Doch je kürzer die Tage werden, desto länger schläft der Schmetterling. Von Tag zu Tag wird er blasser wie die Sonne im November. Er kann nicht mehr fliegen. Eines Tages fällt er wie ein Ascheflöckchen von der Gardine. Das Mädchen ist traurig. Sie öffnet das Fenster.
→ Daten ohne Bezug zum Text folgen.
Lemma decode_serialize_i64 n : in_i64 n → decode_number (serialize_i64 n) = n ∧ len (serialize_i64 n) <= 9.
Proof.
  intros Hn. unfold in_i64 in Hn. unfold serialize_i64.
  destruct (Z.eqb_spec n 0) as [-> |Hnz]; [done|]. set (neg := n <? 0).
  set (a := if neg then _ else _).
  assert (a = Z.abs n) as Ha.
  { unfold a, neg. destruct (Z.ltb_spec n 0).
    - assert (wrap64 n = n + 2 ^ 64) as -> by (symmetry; apply (Z.mod_unique_pos _ _ (-1)); lia).
      rewrite wrap64_small by mlia. lia.
    - rewrite wrap64_small by mlia. lia. }
  destruct (absvalue_bytes_spec 8 a) as [Hfrom Hmin]; [change (8 * Z.of_nat 8) with 64; lia|].
  destruct (Hmin ltac:(lia)) as [Hlo Hne]. set (r := absvalue_bytes 8 a) in *.
  assert (len r <= 8) as Hr8.
  { destruct (Z.le_gt_cases (len r) 8); [done|].
    assert (2 ^ 64 <= 2 ^ (8 * (len r - 1))) by (apply Z.pow_le_mono_r; lia). lia. }
  destruct (exists_last Hne) as (l & b & Hlb). rewrite Hlb in *.
  rewrite List.last_last, List.removelast_last. rewrite from_le_snoc in Hfrom.
  pose proof (from_le_range l) as Hl. pose proof (len_nonneg l). rewrite len_snoc in *.
  set (p := 2 ^ (8 * len l)) in *. pose proof (u8_range b).
  assert (2 ^ (8 * (len l + 1)) = p * 2 ^ 8) as Hp8
    by (rewrite Z.mul_add_distr_l, Z.pow_add_r by lia; done).
  assert (2 ^ (8 * (len l + 1) - 1) = p * 2 ^ 7) as Hp7.
  { replace (8 * (len l + 1) - 1) with (8 * len l + 7) by lia. by rewrite Z.pow_add_r by lia. }
  destruct (high_bit b) as [(Hb & Hb7 & Hlor)|(Hb & Hb7)].
  - rewrite bool_decide_false by tauto. unfold neg. destruct (Z.ltb_spec n 0).
    + unfold push. rewrite len_snoc. split; [|lia].
      rewrite (decode_number_large _ (Z.abs n)); [lia|lia|].
      rewrite from_le_snoc, len_snoc, u8_of_Z, Hlor by lia. fold p. lia.
    + rewrite len_snoc. split; [|lia].
      rewrite decode_number_small; rewrite from_le_snoc; fold p; [lia|].
      rewrite len_snoc, Hp7. nia.
  - rewrite bool_decide_true by done. unfold push.
    split; [|rewrite !len_snoc; lia].
    assert (from_le (l ++ [b]) = a) as Hlb' by (rewrite from_le_snoc; fold p; lia).
    pose proof (from_le_range (l ++ [b])) as Hrange. rewrite len_snoc, Hp8, Hlb' in Hrange.
    assert (2 ^ (8 * (len l + 1 + 1) - 1) = p * 2 ^ 8 * 2 ^ 7) as Hp15.
    { replace (8 * (len l + 1 + 1) - 1) with (8 * (len l + 1) + 7) by lia.
      by rewrite Z.pow_add_r, Hp8 by lia. }
    unfold neg. destruct (Z.ltb_spec n 0).
    + rewrite (decode_number_large _ (Z.abs n)); [lia|lia|].
      rewrite from_le_snoc, Hlb', !len_snoc, u8_of_Z, Hp8, Hp15 by lia. lia.
    + rewrite decode_number_small; rewrite from_le_snoc, Hlb', u8_of_Z by lia; [lia|].
      rewrite !len_snoc, Hp15. nia.
Qed.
Vielleicht hilft die frische Luft ihrem Tier. Doch der Wind hebt das Flöckchen auf und trägt es aus dem Zimmer hinaus, die Wiese entlang, zum Feld hinüber. Mit tränenbedecktem Gesicht steht das Mädchen am offenen Fenster.

Im nächsten Sommer kommt ein Tagpfauenauge aus den hohen Brennnesseln geflattert, lässt sich neben dem Mädchen nieder und klappt die Flügel hoch und wieder auseinander. Der blaue Augenfleck leuchtet auf.

Sie lächelt und weiß nun, dass man nicht besitzen muss, was man liebt.